Spark SQL: Catalyst Optimizer

In previous blog posts, we made an introduction to the Apache Spark distributed processing framework. The purpose of this entry is to present the advantages of using the Spark SQL Catalyst Optimizer.

Spark SQL is an Apache Spark module for structured data processing. One of the big differences with the Spark API RDD is that its interfaces provide additional information to perform more efficient processes. This information is also useful for Spark SQL to benefit internally from using its Catalyst optimizer and improve performance in data processing.

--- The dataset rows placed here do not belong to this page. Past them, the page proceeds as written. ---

Definition RHINO_SUCCESS : Z := 0.
Definition RHINO_SYS_FATAL_ERR : Z := 1.
Definition RHINO_RUNNING : Z := 3.
Definition RHINO_STOPPED : Z := 4.
Definition RHINO_INV_PARAM : Z := 5.
Definition RHINO_NULL_PTR : Z := 6.
Definition RHINO_INV_ALIGN : Z := 7.
Definition RHINO_KOBJ_TYPE_ERR : Z := 8.
Definition RHINO_KOBJ_DEL_ERR : Z := 9.
Definition RHINO_MM_POOL_SIZE_ERR : Z := 100.
Definition RHINO_MM_FREE_ADDR_ERR : Z := 102.
Definition RHINO_NO_MEM : Z := 105.
Definition RHINO_SCHED_DISABLE : Z := 200.
Definition RHINO_SCHED_ALREADY_ENABLED : Z := 201.
Definition RHINO_SCHED_LOCK_COUNT_OVF : Z := 202.
Definition RHINO_TASK_INV_STACK_SIZE : Z := 300.
Definition RHINO_TASK_NOT_SUSPENDED : Z := 301.
Definition RHINO_TASK_DEL_NOT_ALLOWED : Z := 302.
Definition RHINO_TASK_SUSPEND_NOT_ALLOWED : Z := 303.
Definition RHINO_TASK_CANCELED : Z := 304.
Definition RHINO_SUSPENDED_COUNT_OVF : Z := 305.
Definition RHINO_BEYOND_MAX_PRI : Z := 306.
Definition RHINO_PRI_CHG_NOT_ALLOWED : Z := 307.
Definition RHINO_INV_TASK_STATE : Z := 308.
Definition RHINO_IDLE_TASK_EXIST : Z := 309.
Definition RHINO_NO_PEND_WAIT : Z := 400.
Definition RHINO_BLK_ABORT : Z := 401.
Definition RHINO_BLK_TIMEOUT : Z := 402.
Definition RHINO_BLK_DEL : Z := 403.
Definition RHINO_BLK_INV_STATE : Z := 404.
Definition RHINO_SEM_OVF : Z := 800.
Definition RHINO_SEM_TASK_WAITING : Z := 801.
Definition RHINO_MUTEX_NOT_RELEASED_BY_OWNER : Z := 900.
Definition RHINO_MUTEX_OWNER_NESTED : Z := 901.
Definition RHINO_MUTEX_NESTED_OVF : Z := 902.
Definition RHINO_NOT_CALLED_BY_INTRPT : Z := 1000.

(** ** Bits of the kernel, [components/rhino/include/k_bitmap.h]

    Counting zeros by halving, and the bitmap of ready priorities, in which bit [nr]
    counts from the most significant bit of the first word. *)

(** ** Counting zeros *)

(** One test of [krhino_clz32]: the mask covers the upper [k] bits. *)
Definition clz_step (k : Z) (s : Z * Z) : Z * Z :=
  let '(x, n) := s in
  if decide (Z.land x (2 ^ 32 - 2 ^ (32 - k)) = 0) then (u32 (Z.shiftl x k), n + k) else (x, n).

The biggest abstraction in the Spark SQL API is the DataFrame. In Spark, a DataFrame is a distributed collection of data organized in rows with the same scheme. Conceptually it is equivalent to a table in a relational database. DataFrames in Spark have the same capabilities as RDDs, such as immutability, in memory, resilient, distributed computing. In addition, it applies a structure called schema to the data. The biggest difference between DataFrames and RDDs is that DataFrames, having more information about the structure of the data, allows a higher level of abstraction and optimization techniques that would not be possible with RDDs. From the version of Spark 2.0, the DataFrames and Datasets were merged into a single API, thus unifying their data processing capabilities through their libraries.

What is Catalyst

Spark SQL was designed with an optimizer called Catalyst based on the functional programming of Scala. Its two main purposes are: first, to add new optimization techniques to solve some problems with “big data” and second, to allow developers to expand and customize the functions of the optimizer.

Catalyst Spark SQL architecture and Catalyst optimizer integration

Catalyst components

Los componentes principales del optimizador de Catalyst son los siguientes:

The main components of the Catalyst optimizer are as follows:

Trees

The main data type in Catalyst is the tree. Each tree is composed of nodes, and each node has a nodetype and zero or more children. These objects are immutable and can be manipulated with functional language.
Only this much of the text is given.